Gather all lines in the entries that include the word "with".

========================================================================

(* ===== verification/SharedHeap.v ===== *)
(** kernel/ipc/heap.c: the shared heap, the blob allocator in the ivshmem window
    that passes tensors and records between the kernel and the Linux bridge.

    The control block, the bitmap, the blob headers and the payloads live in the
    shared window, a [mem]; the file's static variables (the two pointers and the
    blob table) are the other fields of [heap].  Addresses are the kernel's, so
    NULL is 0; pointer arithmetic is not cut (the window is far from the end of
    the 64-bit space).  [heap_get_blob] scans the window by headers the other
    side can write, and need not return: its result is [None] when the scan is
    still running after [HEAP_MAX_BLOCKS] headers, more than there are. *)

From S2P Require Import Prelude Mem Bitmap IpcProto.

Abbreviation MAX_BLOBS := 256.

(** An entry of [blob_table]. *)
Record blob_entry := BlobEntry { be_blob_id : Z; be_offset : Z; be_blocks : Z }.
#[export] Instance blob_entry_eta : Eta blob_entry := fun e =>
  BlobEntry (be_blob_id e) (be_offset e) (be_blocks e).
#[export] Instance blob_entry_inhabited : Inhabited blob_entry := populate (BlobEntry 0 0 0).

Record heap := Heap {
  shm : mem;
  heap_ctl : Z;
  heap_data : Z;
  blob_table : list blob_entry;
  blob_count : Z
}.
#[export] Instance heap_eta : Eta heap := fun h =>
  Heap (shm h) (heap_ctl h) (heap_data h) (blob_table h) (blob_count h).

Record heap_stats_t := HeapStats {
  hs_total_bytes : Z;
  hs_free_bytes : Z;
  hs_used_bytes : Z;
  hs_total_blocks : Z;
  hs_free_blocks : Z;
  hs_blob_count : Z
}.

(** The statics before [heap_init], over whatever the window holds. *)
Definition heap_bss (m : mem) : heap := Heap m 0 0 (replicate (Z.to_nat MAX_BLOBS) inhabitant) 0.

Definition ctl_field (h : heap) (f : Z) : Z := ld32 (shm h) (heap_ctl h + f).
Definition set_ctl_field (f v : Z) (h : heap) : heap :=
  h{{ shm ::= fun m => st32 m (heap_ctl h + f) v }}.

Definition bitmap_set (h : heap) (block : Z) (m : mem) : mem :=
  bm_set (heap_ctl h + HC_bitmap) HEAP_MAX_BLOCKS block m.
Definition bitmap_clear (h : heap) (block : Z) (m : mem) : mem :=
  bm_clear (heap_ctl h + HC_bitmap) HEAP_MAX_BLOCKS block m.
Definition bitmap_test (h : heap) (block : Z) : Z :=
  bm_test (heap_ctl h + HC_bitmap) HEAP_MAX_BLOCKS (shm h) block.

(** The loop of [find_free_blocks] from block [i], [n] blocks to go. *)
Fixpoint scan_free (test : Z -> Z) (count : Z) (n : nat) (i start run : Z) : Z :=
  match n with
  | O => u32 (-1)
  | S n' =>
      if test i =? 0 then
        let start := if run =? 0 then i else start in
        let run := run +u 1 in
        if count <=? run then start else scan_free test count n' (i + 1) start run
      else scan_free test count n' (i + 1) start 0
  end.

Definition find_free_blocks (h : heap) (count : Z) : Z :=
  scan_free (bitmap_test h) count (Z.to_nat HEAP_MAX_BLOCKS) 0 0 0.

Definition compute_checksum (data : list Z) : Z :=
  foldl (fun sum b => Z.lxor (Z.lor (u32 (Z.shiftl sum 1)) (Z.shiftr sum 31)) b) 0 data.

Definition clear_bitmap (h : heap) : heap :=
  h{{ shm ::= for_range 0 HEAP_BITMAP_SIZE (fun i m => stb m (heap_ctl h + HC_bitmap + i) 0) }}.

Definition clear_table (t : list blob_entry) : list blob_entry :=
  for_range 0 MAX_BLOBS (fun i t => zset t i (zget t i){{ be_blob_id := 0 }}) t.

Definition heap_init (heap_base : Z) (h : heap) : heap :=
  if heap_base =? 0 then h
  else
    let h := h{{ heap_ctl := heap_base;
                 heap_data := heap_base + (IPC_HEAP_DATA_OFFSET - IPC_HEAP_CTL_OFFSET) }} in
    let h := set_ctl_field HC_magic IPC_HEAP_MAGIC h in
    let h := set_ctl_field HC_version 1 h in
    let h := set_ctl_field HC_total_blocks HEAP_MAX_BLOCKS h in
    let h := set_ctl_field HC_free_blocks HEAP_MAX_BLOCKS h in
    let h := set_ctl_field HC_next_blob_id 1 h in
    let h := clear_bitmap h in
    h{{ blob_count := 0; blob_table ::= clear_table }}.

Definition heap_down (h : heap) : bool :=
  (heap_ctl h =? 0) || negb (ctl_field h HC_magic =? IPC_HEAP_MAGIC).

(** [(size + sizeof(heap_blob_t) + HEAP_BLOCK_SIZE - 1) / HEAP_BLOCK_SIZE] *)
Definition blocks_for (size : Z) : Z :=
  (size +u SIZEOF_heap_blob_t +u HEAP_BLOCK_SIZE -u 1) / HEAP_BLOCK_SIZE.

Definition add_blob (blob_id offset blocks : Z) (h : heap) : heap :=
  if blob_count h <? MAX_BLOBS
  then h{{ blob_table := zset (blob_table h) (blob_count h) (BlobEntry blob_id offset blocks);
           blob_count := blob_count h +u 1 }}
  else h.

Definition write_header (blob blob_id type size offset : Z) (m : mem) : mem :=
  let m := st32 m (blob + BLOB_magic) BLOB_MAGIC in
  let m := st16 m (blob + BLOB_blob_id) blob_id in
  let m := st8 m (blob + BLOB_type) type in
  let m := st8 m (blob + BLOB_flags) 0 in
  let m := st32 m (blob + BLOB_size) size in
  let m := st32 m (blob + BLOB_offset) (offset +u SIZEOF_heap_blob_t) in
  st32 m (blob + BLOB_checksum) 0.

(** [blob_id = heap_ctl->next_blob_id++; if (heap_ctl->next_blob_id == 0) ...]:
    the counter is 32 bits wide, the id it is stored to 16. *)
Definition take_blob_id (h : heap) : Z * heap :=
  let id := u16 (ctl_field h HC_next_blob_id) in
  let h := set_ctl_field HC_next_blob_id (ctl_field h HC_next_blob_id +u 1) h in
  (id, if ctl_field h HC_next_blob_id =? 0 then set_ctl_field HC_next_blob_id 1 h else h).

(** [for (i = 0; i < blocks; i++) bitmap_set(start + i)], and the loop of
    [heap_free] that clears. *)
Definition mark_blocks (start blocks : Z) (h : heap) : heap :=
  h{{ shm ::= for_range 0 blocks (fun i => bitmap_set h (start +u i)) }}.
Definition clear_blocks (start blocks : Z) (h : heap) : heap :=
  h{{ shm ::= for_range 0 blocks (fun j => bitmap_clear h (start +u j)) }}.

Definition heap_alloc (size type : Z) (h : heap) : Z * heap :=
  if heap_down h then (0, h)
  else
    let blocks := blocks_for size in
    let start := find_free_blocks h blocks in
    if start =? u32 (-1) then (0, h)
    else
      let h := mark_blocks start blocks h in
      let h := set_ctl_field HC_free_blocks (ctl_field h HC_free_blocks -u blocks) h in
      let '(blob_id, h) := take_blob_id h in
      let offset := start *u HEAP_BLOCK_SIZE in
      let h := add_blob blob_id offset blocks h in
      (blob_id, h{{ shm ::= write_header (heap_data h + offset) blob_id type size offset }}).

Definition heap_free (blob_id : Z) (h : heap) : heap :=
  if (heap_ctl h =? 0) || (blob_id =? 0) then h
  else
    match find_range 0 (blob_count h)
            (fun i => be_blob_id (zget (blob_table h) i) =? blob_id) with
    | Some i =>
        let start := be_offset (zget (blob_table h) i) / HEAP_BLOCK_SIZE in
        let blocks := be_blocks (zget (blob_table h) i) in
        let h := clear_blocks start blocks h in
        let h := set_ctl_field HC_free_blocks (ctl_field h HC_free_blocks +u blocks) h in
        h{{ blob_table := zset (blob_table h) i (zget (blob_table h) (blob_count h -u 1));
            blob_count := blob_count h -u 1 }}
    | None => h
    end.

Definition blob_magic (h : heap) (blob : Z) : Z := ld32 (shm h) (blob + BLOB_magic).
Definition blob_id_of (h : heap) (blob : Z) : Z := ld16 (shm h) (blob + BLOB_blob_id).
Definition blob_type_of (h : heap) (blob : Z) : Z := ld8 (shm h) (blob + BLOB_type).
Definition blob_size_of (h : heap) (blob : Z) : Z := ld32 (shm h) (blob + BLOB_size).
Definition blob_offset_of (h : heap) (blob : Z) : Z := ld32 (shm h) (blob + BLOB_offset).

(** The slow path's loop over the headers.  [Some None] is the loop's end. *)
Fixpoint scan_heap (h : heap) (blob_id : Z) (fuel : nat) (offset : Z) : option (option Z) :=
  if offset <? IPC_HEAP_DATA_SIZE then
    match fuel with
    | O => None
    | S fuel =>
        let blob := heap_data h + offset in
        if blob_magic h blob =? BLOB_MAGIC then
          if blob_id_of h blob =? blob_id then Some (Some offset)
          else
            let blocks := blocks_for (blob_size_of h blob) in
            let offset := if 1 <? blocks then offset +u (blocks -u 1) *u HEAP_BLOCK_SIZE else offset in
            scan_heap h blob_id fuel (offset +u HEAP_BLOCK_SIZE)
        else scan_heap h blob_id fuel (offset +u HEAP_BLOCK_SIZE)
    end
  else Some None.

Definition cached (h : heap) (blob_id i : Z) : bool :=
  let e := zget (blob_table h) i in
  let blob := heap_data h + be_offset e in
  (be_blob_id e =? blob_id) && (blob_magic h blob =? BLOB_MAGIC) && (blob_id_of h blob =? blob_id).

Definition heap_get_blob (blob_id : Z) (h : heap) : option (Z * heap) :=
  if (heap_ctl h =? 0) || (blob_id =? 0) then Some (0, h)
  else
    match find_range 0 (blob_count h) (cached h blob_id) with
    | Some i => Some (heap_data h + be_offset (zget (blob_table h) i), h)
    | None =>
        r ← scan_heap h blob_id (Z.to_nat HEAP_MAX_BLOCKS) 0;
        match r with
        | Some offset =>
            let blob := heap_data h + offset in
            Some (blob, add_blob blob_id offset (blocks_for (blob_size_of h blob)) h)
        | None => Some (0, h)
        end
    end.

Definition heap_get_data (blob_id : Z) (h : heap) : option (Z * heap) :=
  '(blob, h) ← heap_get_blob blob_id h;
  Some (if blob =? 0 then (0, h) else (heap_data h + blob_offset_of h blob, h)).

Definition heap_get_stats (h : heap) : heap_stats_t :=
  if heap_down h then HeapStats 0 0 0 0 0 0
  else
    let total := ctl_field h HC_total_blocks in
    let free := ctl_field h HC_free_blocks in
    HeapStats (total *u HEAP_BLOCK_SIZE) (free *u HEAP_BLOCK_SIZE)
      (total *u HEAP_BLOCK_SIZE -u free *u HEAP_BLOCK_SIZE) total free (blob_count h).

Definition dtype_size (d : Z) : Z :=
  if d =? dtype_code DTYPE_FLOAT32 then 4
  else if d =? dtype_code DTYPE_FLOAT16 then 2
  else if d =? dtype_code DTYPE_INT32 then 4
  else if d =? dtype_code DTYPE_INT16 then 2
  else if d =? dtype_code DTYPE_INT8 then 1
  else if d =? dtype_code DTYPE_UINT8 then 1
  else 1.

(** [nelems]: the product of the first [ndim] dimensions, [shape i] the i-th. *)
Definition nelems (ndim : Z) (shape : Z -> Z) : Z :=
  for_range 0 ndim (fun i n => n *u shape i) 1.

(** The loop [for (i = ndim - 1; i >= 0; i--)] over the shape and strides, its
    [k]-th turn at [i = ndim - 1 - k], and the clearing of the rest. *)
Definition write_dims (ndim elem_size hdr : Z) (shape : Z -> Z) (m : mem) : mem :=
  let '(m, _) :=
    for_range 0 ndim (fun k '(m, stride) =>
      let i := ndim - 1 - k in
      let m := st32 m (hdr + TH_shape + 4 * i) (shape i) in
      let m := st32 m (hdr + TH_strides + 4 * i) stride in
      (m, stride *u shape i)) (m, elem_size) in
  for_range ndim 4 (fun i m =>
    let m := st32 m (hdr + TH_shape + 4 * i) 0 in
    st32 m (hdr + TH_strides + 4 * i) 0) m.

Definition write_tensor_header (dtype ndim hdr : Z) (shape : Z -> Z) (m : mem) : mem :=
  let m := st8 m (hdr + TH_dtype) dtype in
  let m := st8 m (hdr + TH_ndim) ndim in
  let m := st16 m (hdr + TH_reserved) 0 in
  write_dims ndim (dtype_size dtype) hdr shape m.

========================================================================

Response below -
  match n with
            (fun i => be_blob_id (zget (blob_table h) i) =? blob_id) with
    match fuel with
    match find_range 0 (blob_count h) (cached h blob_id) with
        match r with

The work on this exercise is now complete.